> [WHAT THIS TASK INVOLVES]
Scan the records that follow, and whenever a line has the word "where", copy it.

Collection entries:
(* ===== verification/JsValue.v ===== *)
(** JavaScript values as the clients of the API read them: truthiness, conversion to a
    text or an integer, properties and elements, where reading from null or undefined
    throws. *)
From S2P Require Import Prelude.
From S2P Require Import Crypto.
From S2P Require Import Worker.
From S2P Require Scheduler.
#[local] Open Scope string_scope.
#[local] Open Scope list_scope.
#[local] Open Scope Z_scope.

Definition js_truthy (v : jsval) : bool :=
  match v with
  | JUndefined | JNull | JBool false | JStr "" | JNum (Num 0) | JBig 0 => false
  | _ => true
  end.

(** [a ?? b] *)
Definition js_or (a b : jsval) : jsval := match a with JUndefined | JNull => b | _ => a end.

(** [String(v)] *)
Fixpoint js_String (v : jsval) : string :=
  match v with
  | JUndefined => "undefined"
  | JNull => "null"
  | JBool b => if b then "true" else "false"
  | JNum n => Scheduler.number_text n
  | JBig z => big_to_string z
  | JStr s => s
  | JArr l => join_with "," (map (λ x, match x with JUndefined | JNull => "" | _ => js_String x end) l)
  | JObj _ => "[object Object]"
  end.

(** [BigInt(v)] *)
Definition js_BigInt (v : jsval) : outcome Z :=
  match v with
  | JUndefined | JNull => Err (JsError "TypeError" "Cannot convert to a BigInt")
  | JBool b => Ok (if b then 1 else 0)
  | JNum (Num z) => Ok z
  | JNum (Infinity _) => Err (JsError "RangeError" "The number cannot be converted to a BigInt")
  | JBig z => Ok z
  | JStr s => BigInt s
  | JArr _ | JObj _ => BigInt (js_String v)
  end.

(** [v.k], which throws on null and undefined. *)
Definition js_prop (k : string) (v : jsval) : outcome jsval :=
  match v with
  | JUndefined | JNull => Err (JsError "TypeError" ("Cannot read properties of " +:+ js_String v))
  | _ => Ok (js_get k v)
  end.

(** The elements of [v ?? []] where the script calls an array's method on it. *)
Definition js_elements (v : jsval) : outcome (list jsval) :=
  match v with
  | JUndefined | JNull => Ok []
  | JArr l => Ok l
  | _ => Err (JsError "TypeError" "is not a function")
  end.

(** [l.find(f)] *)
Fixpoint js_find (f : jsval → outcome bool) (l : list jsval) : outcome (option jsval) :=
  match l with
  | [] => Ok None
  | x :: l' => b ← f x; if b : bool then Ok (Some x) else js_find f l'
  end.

> [EXERCISE RESPONSE]
    text or an integer, properties and elements, where reading from null or undefined
(** The elements of [v ?? []] where the script calls an array's method on it. *)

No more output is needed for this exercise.